Sunday, January 18, 2015

Provincialism Keeping Russia from Becoming Great, Inozemtsev Says


Paul Goble

 

            Staunton, January 18 – Russia’s latest turn to authoritarianism and isolationism was possible because of the provincialism of its leaders and people, a sense of being on the margins of the real world and one that prevents them from achieving greatness because they are less interested in that than in “seeking to present the great as small,” Vladislav Inozemtsev says.

 

            Today there can be no doubt, the Moscow commentator says, that “Russia has chosen for a long time to come the course of authoritarianism in domestic policy and isolationism in foreign affairs, that its economy will be sacrificed to ideological schemas, and that propaganda will replace a serious analysis of what is going on” (snob.ru/selected/entry/86495).

 

            That “truly epochal turn,” he suggests, would have been impossible if it were not for the sense of provincialism which has long dominated Russian thinking, a particular and dangerous response of Russia to its emergence as “a contemporary nation” on the European frontier” rather than as a core part of it.

 

            In contrast to the United States which never doubted that it was fully part of Europe and then went beyond it by “positioning itself as a center of the world, as ‘a city on the hill’ capable of setting the agenda for the world and not seriously inclined to deal with its opponents,” Russia “moved in the opposite direction.”

 

            Russia’s “imagined ‘Eurasianism’ converted it into a province, cut it off from Europe but did not bring it close to Asia,” Inozemtsev says.

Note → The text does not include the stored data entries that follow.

Lemma open_owned_record_spec i off b out r y v t :
  let start := COBBLESTONE_HEADER_LEN + i * COBBLESTONE_FULL_ENCRYPTED_CHUNK_LEN in
  0 <= i <= n / COBBLESTONE_CHUNK_LEN -> dropZ start b = r ++ y -> start <= len b ->
  len r = record_len n i -> takeZ off b = out -> off = len out -> off <= start ->
  wpst (open_owned_record (layout_of n) (MkOpener key base) (b, off) i) (v, t)
    (fun acc s => exists p b', open_record key base i r = Some p /\ acc = (b', off + len p) /\
       takeZ (off + len p) b' = out ++ p /\ dropZ (start + len r) b' = y /\ len b' = len b /\
       len r = len p + AES_GCM_TAG_LEN /\ s = (v, t ++ [BeforeOpen; AfterOpen (len p)]))
    (fun _ s => open_record key base i r = None /\ s.1 = v).
Proof.
  intros start Hi Hdrop Hlb Hr Hout Hoff Hle. destruct (record_start_bound i Hi) as [Hs0 HL]. fold start in Hs0, HL.
  pose proof (ciphertext_len_bound n Hn) as HM.
  unfold open_owned_record, observe. do 2 stm_step. rewrite (record_range n Hn i Hi). fold start. do 3 stm_step. cbn [fst].
  rewrite usize_try_from64_Some by (pose proof (record_len_range n Hn i); geometry; lia). do 3 stm_step. cbn [snd].
  rewrite usize_try_from64_Some by lia. do 5 stm_step. rewrite <-Hr. rewrite (get_record b start r y) by (lia || done).
  stm_step.
  pose proof (open_within_spec i start (start + len r) off b out r y) as Hop.
  destruct (open_record key base i r) as [p|]; cycle 1.
  { destruct Hop as (b1 & ->); [done..|]. do 2 stm_step. done. }
  destruct Hop as (Hlr & b1 & -> & _ & b2 & Hcopy & Ht2 & Hd2 & Hl2); [done..|].
  pose proof (len_nonneg p). pose proof (len_nonneg out). assert (0 <= AES_GCM_TAG_LEN) by done.
  do 5 stm_step. do 2 stm_step. rewrite add64_Ok by lia. do 3 stm_step. rewrite Hcopy. do 3 stm_step.
  rewrite checked_add64_Some by lia. do 2 stm_step. exists p, b2. cbn [fst snd id]. by rewrite <-app_assoc.
Qed.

The fact that Russians continue to talk about this suggests “a very serious medical” condition: “We do not know who we are and therefore we do not believe in ourselves.”

 

            Russian “political discourse practically always is conducted from the position of a country against which the entire rest of the world is arrayed,” he says, adding that “paradoxically, such a mentality of the national elite in the overwhelming majority of cases pushes any country onto the periphery and deprives any nation of the chance for development.”

 

            Like other countries whose elites seek legitimacy in “the struggle with a hostile environment,” Russia is led by politicians who “subconsciously are trying via ‘the hostility’ of the rest of the world to raise their own significance” not by achieving something on their own but by denigrating others.

 

            Indeed, Inozemtsev says, a clear sign of Russia’s peripheral position and its provincialism is that “he who cannot do anything great seeks to present the great as small,” something that blocks a serious consideration of real problems by focusing attention on marginal ones and thus prevents Russia from moving forward.

 

            “We have become provincials,” he argues, “by having sharply turned away even from Soviet globalism to a mono-national, particularist ‘Russian world,’ by voluntarily excluding ourselves from the world’s humanitarian discourse” and thus condemning Russia to backwardness.

 

            “Great countries are not afraid of opposition,” but weak ones are. And “despite all the talk about the greatness of our power, [Russians] daily and hourly demonstrate our lack of certainty about what greatness is possible and achievable,” and we show that we would rather be a large fish in a small pond than a larger fish in a bigger one.

 

            Thus, Russia seeks to create a Eurasian Union that recalls not the EU but Chavez’ plans for a Bolivar Community in Latin America, and its Novorossiya project has the result of transforming the country into a Republic Serbska, “which in essence cost Serbia its status as a normal country.”

 

            As long as it remains mired in this provincialism, Inozemtsev continues, “Russia will never become a great and successful country whatever the prices of oil are and however favorable is the world financial situation.” Instead, it will remain backward because it will see around it not opportunities but enemies.

 

            How Russia should behave is shown by Germany, he suggests. Having lost two wars, Germans decided that they needed to leave war behind and as a result they have “become the political center of Europe and one of the most successful economies of the world” and do not spend their time worrying about the loss of Koenigsberg.

 

            But Russia has not followed that course. Instead, because of its provincialism, it has gone in the opposite direction, acting as if war was the answer to its problems and the annexation of Crimean a demonstration of its power, only to find that its invasion of that Ukrainian territory has left Russia “an international outcast.”

 

            Because of its provincialism, Inozemtsev concludes, Russia’s consciousness is infected with irrationality and the goals it has set itself are “phenomenally not thought out.”  If the country does not move beyond this, he says, this “illness [will be] the greatest threat to the future of a potentially great country.”